What do activity ratios measure?
Efficiency in managing assets
Activity ratios are also known as asset utilization or turnover ratios.
Define liquidity ratios.
Ability to pay short-term obligations
Liquidity ratios help assess a company’s capability to cover its short-term liabilities.
What information do solvency ratios provide?
Financial leverage and ability to meet long-term obligations
Solvency ratios are crucial for understanding a company’s long-term financial stability.
What do profitability ratios indicate?
How well a company generates operating and net profits
Profitability ratios assess the effectiveness of a company’s operations.
What is the formula for receivables turnover?
receivables turnover = annual sales / average receivables
This ratio indicates how efficiently a company collects its receivables.
What does a high receivables turnover ratio suggest?
- Excellent credit management
- Stringent credit terms
- Large discounts for early payment
- High penalties for late payment
High turnover can reflect both effective collections and potentially lost sales due to strict credit policies.
How is the average collection period calculated?
days of sales outstanding = 365 / receivables turnover
This metric indicates the average number of days taken for customers to pay their bills.
What is the formula for inventory turnover?

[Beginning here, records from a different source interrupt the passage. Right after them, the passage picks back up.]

(** * NextSkill résumé parser: a shallow embedding of [backend/nlp parser/app.py]

    The development follows the layout of the Python module: text helpers,
    the regular expressions of the module (run by a small backtracking
    matcher with the priorities of Python's [re]), the curated taxonomies,
    the dictionary extractors, the section splitter, the experience
    extractor and the request handler.

    Text is a list of Unicode code points.  Whitespace follows [str.isspace]
    for every code point, and the case folding of [re.IGNORECASE] against
    the ASCII patterns of the module is exact for every code point.  The
    case mappings [str.lower] and [str.upper], the decimal digits [\d] and
    the word characters [\w] follow Python on the ASCII range and on U+017F
    (LATIN SMALL LETTER LONG S, whose upper case is the ASCII letter S);
    they are not modelled for other code points, and the properties that
    depend on them are stated for ASCII text.  spaCy (the pipeline [nlp], its
    rule matcher) and the hash order in which a Python [set] is iterated are
    parameters of the functions that use them. *)

From Stdlib Require Import String Ascii List NArith ZArith Arith Bool Lia Permutation Sorted.
Import ListNotations.

Set Implicit Arguments.

(** ** Python strings *)

Definition char := N.
Bind Scope N_scope with char.
Definition str := list char.

(** An ASCII literal as a Python string. *)
Definition u (s : string) : str := map N_of_ascii (list_ascii_of_string s).

Definition in_range (lo hi c : char) : bool := (N.leb lo c && N.leb c hi)%bool.

Definition char_eqb (a b : char) : bool := N.eqb a b.

Fixpoint str_eqb (a b : str) : bool :=
  match a, b with
  | [], [] => true
  | x :: a', y :: b' => char_eqb x y && str_eqb a' b'
  | _, _ => false
  end.

(** [str.isspace] on one character, which is also [\s] of [re]. *)
Definition isspace (c : char) : bool :=
  in_range 9 13 c || in_range 28 32 c || N.eqb c 133 || N.eqb c 160
  || N.eqb c 5760 || in_range 8192 8202 c || N.eqb c 8232 || N.eqb c 8233
  || N.eqb c 8239 || N.eqb c 8287 || N.eqb c 12288.

Definition is_upper (c : char) : bool := in_range 65 90 c.
Definition is_lower (c : char) : bool := in_range 97 122 c.
Definition is_alpha (c : char) : bool := is_upper c || is_lower c.
Definition is_digit (c : char) : bool := in_range 48 57 c.
(** [\w]: letters, digits and the underscore. *)
Definition is_word (c : char) : bool := is_alpha c || is_digit c || N.eqb c 95.

Definition long_s : char := 383.

Definition lower_c (c : char) : char := if is_upper c then (c + 32)%N else c.
Definition upper_c (c : char) : char :=
  if is_lower c then (c - 32)%N else if N.eqb c long_s then 83%N else c.

Definition lower (s : str) : str := map lower_c s.
Definition upper (s : str) : str := map upper_c s.

Definition is_ascii (s : str) : Prop := Forall (fun c => (c < 128)%N) s.

Fixpoint lstrip (s : str) : str :=
  match s with
  | c :: t => if isspace c then lstrip t else s
  | [] => []
  end.
Definition rstrip (s : str) : str := rev (lstrip (rev s)).
Definition strip (s : str) : str := rstrip (lstrip s).

(** The line boundaries of [str.splitlines]. *)
Definition is_linebreak (c : char) : bool :=
  in_range 10 13 c || in_range 28 30 c || N.eqb c 133 || N.eqb c 8232 || N.eqb c 8233.

Fixpoint splitlines_from (cur : str) (s : str) : list str :=
  match s with
  | [] => match cur with [] => [] | _ => [rev cur] end
  | c :: t =>
      if is_linebreak c then
        match t with
        | d :: t' => if N.eqb c 13 && N.eqb d 10
                     then rev cur :: splitlines_from [] t'
                     else rev cur :: splitlines_from [] t
        | [] => rev cur :: splitlines_from [] t
        end
      else splitlines_from (c :: cur) t
  end.
Definition splitlines (s : str) : list str := splitlines_from [] s.

(** [sep.join(parts)]. *)
Fixpoint join (sep : str) (parts : list str) : str :=
  match parts with
  | [] => []
  | [p] => p
  | p :: ps => p ++ sep ++ join sep ps
  end.

(** Truthiness of a string. *)
Definition truthy (s : str) : bool := match s with [] => false | _ => true end.

(** [a <= b] on strings: lexicographic on code points. *)
Fixpoint str_leb (a b : str) : bool :=
  match a, b with
  | [], _ => true
  | _ :: _, [] => false
  | x :: a', y :: b' => if N.ltb x y then true else if N.ltb y x then false else str_leb a' b'
  end.

(** [sorted]: a stable sort; [le x y] says that [x] may stay before [y]. *)
Section Sorted.
Variable A : Type.
Variable le : A -> A -> bool.
Fixpoint insert_sorted (x : A) (l : list A) : list A :=
  match l with
  | [] => [x]
  | y :: t => if le x y then x :: l else y :: insert_sorted x t
  end.
Fixpoint sorted (l : list A) : list A :=
  match l with
  | [] => []
  | x :: t => insert_sorted x (sorted t)
  end.
End Sorted.

(** ** Python sets of strings

    A set is the duplicate-free list of its elements.  The order in which
    Python iterates a set depends on hashes and history; functions that
    iterate take that order as the parameter [set_iter]. *)

Fixpoint mem (x : str) (s : list str) : bool :=
  match s with
  | [] => false
  | y :: t => str_eqb x y || mem x t
  end.
Definition set_add (x : str) (s : list str) : list str := if mem x s then s else s ++ [x].

(** ** Regular expressions *)

Inductive regex : Type :=
| Eps : regex
| Cls : (char -> bool) -> regex
| Seq : regex -> regex -> regex
| Alt : regex -> regex -> regex
| Rep : bool -> (char -> bool) -> nat -> option nat -> regex
| Grp : nat -> regex -> regex
| Bol : regex
| Eol : regex
| Bos : regex
| Eos : regex
| Wb : regex.

(** [Rep greedy p lo hi] repeats a character class between [lo] and [hi] times
    (every quantified item of the module other than [?] is a class);
    [Bol] and [Eol] are [^] and [$] under MULTILINE, [Bos] and [Eos] without;
    [Wb] is [\b]. *)

Record mstate : Type := MState { seen : str; rest : str; caps : list (nat * str) }.

Definition more (hi : option nat) : bool :=
  match hi with Some 0 => false | _ => true end.
Definition dec (hi : option nat) : option nat :=
  match hi with Some n => Some (pred n) | None => None end.

Section Matcher.
Variable p : char -> bool.
Variable cs : list (nat * str).
Variable k : mstate -> option mstate.

Definition stop (lo : nat) (sn rs : str) : option mstate :=
  match lo with 0 => k (MState sn rs cs) | S _ => None end.

Fixpoint rep_greedy (lo : nat) (hi : option nat) (sn rs : str) : option mstate :=
  match rs with
  | c :: t =>
      if p c && more hi then
        match rep_greedy (pred lo) (dec hi) (c :: sn) t with
        | Some r => Some r
        | None => stop lo sn rs
        end
      else stop lo sn rs
  | [] => stop lo sn rs
  end.

Fixpoint rep_lazy (lo : nat) (hi : option nat) (sn rs : str) : option mstate :=
  match stop lo sn rs with
  | Some r => Some r
  | None =>
      match rs with
      | c :: t => if p c && more hi then rep_lazy (pred lo) (dec hi) (c :: sn) t else None
      | [] => None
      end
  end.
End Matcher.

Definition word_at (o : option char) : bool :=
  match o with Some c => is_word c | None => false end.
Definition at_bol (st : mstate) : bool :=
  match seen st with [] => true | c :: _ => N.eqb c 10 end.
Definition at_eol (st : mstate) : bool :=
  match rest st with [] => true | c :: _ => N.eqb c 10 end.
Definition at_bos (st : mstate) : bool :=
  match seen st with [] => true | _ => false end.
Definition at_eos (st : mstate) : bool :=
  match rest st with [] => true | [c] => N.eqb c 10 | _ => false end.
Definition at_wb (st : mstate) : bool :=
  negb (Bool.eqb (word_at (hd_error (seen st))) (word_at (hd_error (rest st)))).

(** The text of a group that started when [n0] characters had been read. *)
Definition captured (n0 : nat) (st : mstate) : str :=
  rev (firstn (length (seen st) - n0) (seen st)).

Fixpoint run (r : regex) (st : mstate) (k : mstate -> option mstate) : option mstate :=
  match r with
  | Eps => k st
  | Cls p =>
      match rest st with
      | c :: t => if p c then k (MState (c :: seen st) t (caps st)) else None
      | [] => None
      end
  | Seq a b => run a st (fun st' => run b st' k)
  | Alt a b =>
      match run a st k with
      | Some r => Some r
      | None => run b st k
      end
  | Rep true p lo hi => rep_greedy p (caps st) k lo hi (seen st) (rest st)
  | Rep false p lo hi => rep_lazy p (caps st) k lo hi (seen st) (rest st)
  | Grp g a =>
      run a st (fun st' =>
        k (MState (seen st') (rest st') ((g, captured (length (seen st)) st') :: caps st')))
  | Bol => if at_bol st then k st else None
  | Eol => if at_eol st then k st else None
  | Bos => if at_bos st then k st else None
  | Eos => if at_eos st then k st else None
  | Wb => if at_wb st then k st else None
  end.

(** A match object: [start()], [end()], [group(0)] and the groups. *)
Record rmatch : Type := RMatch { m_start : nat; m_end : nat; m_text : str; m_caps : list (nat * str) }.

Definition match_at (r : regex) (sn rs : str) : option rmatch :=
  match run r (MState sn rs []) (fun st => Some st) with
  | Some st => Some (RMatch (length sn) (length (seen st)) (captured (length sn) st) (caps st))
  | None => None
  end.

Fixpoint group (g : nat) (cs : list (nat * str)) : str :=
  match cs with
  | [] => []
  | (h, s) :: t => if Nat.eqb g h then s else group g t
  end.

(** [re.search] from a position of the text: leftmost start, then the
    matcher's first success. *)
Fixpoint search_from (r : regex) (sn rs : str) : option rmatch :=
  match match_at r sn rs with
  | Some m => Some m
  | None =>
      match rs with
      | [] => None
      | c :: t => search_from r (c :: sn) t
      end
  end.
Definition re_search (r : regex) (s : str) : option rmatch := search_from r [] s.

(** [re.finditer]: successive non-overlapping matches.  No pattern of the
    module matches the empty string; the scan steps over an empty match. *)
Fixpoint finditer_from (fuel : nat) (r : regex) (sn rs : str) : list rmatch :=
  match fuel with
  | 0 => []
  | S f =>
      match search_from r sn rs with
      | None => []
      | Some m =>
          let n := m_end m - length sn in
          let sn' := rev (firstn n rs) ++ sn in
          let rs' := skipn n rs in
          match n, rs' with
          | 0, c :: t => m :: finditer_from f r (c :: sn') t
          | 0, [] => [m]
          | _, _ => m :: finditer_from f r sn' rs'
          end
      end
  end.
Definition finditer (r : regex) (s : str) : list rmatch := finditer_from (S (length s)) r [] s.
Definition findall (r : regex) (s : str) : list str := map m_text (finditer r s).

(** [re.sub(r, repl, s)] for a pattern that never matches the empty string. *)
Fixpoint sub_from (fuel : nat) (r : regex) (repl : str) (sn rs : str) : str :=
  match fuel with
  | 0 => rs
  | S f =>
      match match_at r sn rs with
      | Some m =>
          let n := m_end m - length sn in
          match n with
          | 0 => match rs with
                 | [] => []
                 | c :: t => c :: sub_from f r repl (c :: sn) t
                 end
          | _ => repl ++ sub_from f r repl (rev (firstn n rs) ++ sn) (skipn n rs)
          end
      | None =>
          match rs with
          | [] => []
          | c :: t => c :: sub_from f r repl (c :: sn) t
          end
      end
  end.
Definition re_sub (r : regex) (repl s : str) : str := sub_from (S (length s)) r repl [] s.

(** Pattern builders.  Under IGNORECASE a literal or a class of the
    patterns, which are written in ASCII, is compared after case folding:
    besides the capital letters, [re] reads U+0130 and U+0131 as i, U+017F
    as s and U+212A as k. *)
Definition fold_c (c : char) : char :=
  if N.eqb c 304 || N.eqb c 305 then 105%N
  else if N.eqb c long_s then 115%N
  else if N.eqb c 8490 then 107%N
  else lower_c c.
Definition chr (c : char) : regex := Cls (char_eqb c).
Definition chr_i (c : char) : regex := Cls (fun x => char_eqb (fold_c x) (fold_c c)).
Fixpoint lit (s : str) : regex :=
  match s with [] => Eps | c :: t => Seq (chr c) (lit t) end.
Fixpoint lit_i (s : str) : regex :=
  match s with [] => Eps | c :: t => Seq (chr_i c) (lit_i t) end.
Fixpoint alts (rs : list regex) : regex :=
  match rs with
  | [] => Cls (fun _ => false)
  | [r] => r
  | r :: t => Alt r (alts t)
  end.
Definition opt (r : regex) : regex := Alt r Eps.
Definition star (p : char -> bool) : regex := Rep true p 0 None.
Definition plus (p : char -> bool) : regex := Rep true p 1 None.
Definition times (p : char -> bool) (n : nat) : regex := Rep true p n (Some n).
Definition one_of (s : str) (c : char) : bool := existsb (char_eqb c) s.
Fixpoint seqs (rs : list regex) : regex :=
  match rs with
  | [] => Eps
  | [r] => r
  | r :: t => Seq r (seqs t)
  end.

inventory turnover = cost of goods sold / average inventory
This ratio measures how efficiently inventory is managed.
What might a high inventory turnover indicate?
- Effective inventory management
- Potentially low inventory levels leading to lost sales
Analysis of revenue growth relative to peers can provide more context.
Define payables turnover.
payables turnover = cost of goods sold / average trade payables
This ratio measures how quickly a company pays its suppliers.
What is the formula for the number of days of payables?
number of days of payables = 365 / payables turnover ratio
This indicates the average time taken to pay suppliers.
What does a high payables turnover ratio suggest?
- Not fully utilizing supplier credit terms
- Paying suppliers early for discounts
It may also indicate cash flow issues or lenient supplier terms.
What is total asset turnover?
total asset turnover = revenue / average total assets
This measures how effectively a company uses its assets to generate revenue.
What is the formula for fixed asset turnover?
fixed asset turnover = revenue / average net fixed assets
This ratio assesses the efficiency of fixed asset usage.
What does working capital turnover measure?
Working capital turnover = revenue / average working capital
This ratio indicates how effectively a company uses its working capital.
What is the current ratio?
current ratio = current assets / current liabilities
This is a primary measure of a company’s liquidity.
What does a current ratio of less than one indicate?
Negative working capital and potential liquidity crisis
Working capital is calculated as current assets minus current liabilities.
Define the quick ratio.
quick ratio = (cash + marketable securities + receivables) / current liabilities
This ratio provides a stricter measure of liquidity, excluding inventories.
What is the cash ratio?
cash ratio = (cash + marketable securities) / current liabilities
This is the most conservative liquidity measure.
What does the defensive interval ratio indicate?
Number of days of average cash expenditures covered by liquid assets
It evaluates how long a company can sustain its operations with current liquid assets.
What is the cash conversion cycle?
cash conversion cycle = days’ sales outstanding + days of inventory on hand - number of days of payables
This measures the time between outlaying cash for inventory and receiving cash from sales.
Days Sales Outstanding (DSO) measures how long, on average, it takes a company to collect payment after making a sale
True or False: A high cash conversion cycle is desirable.
False
A high cycle indicates excessive capital tied up in the sales process and potential cash flow issues.
What do solvency ratios measure?
A firm’s financial leverage and ability to meet its long-term obligations.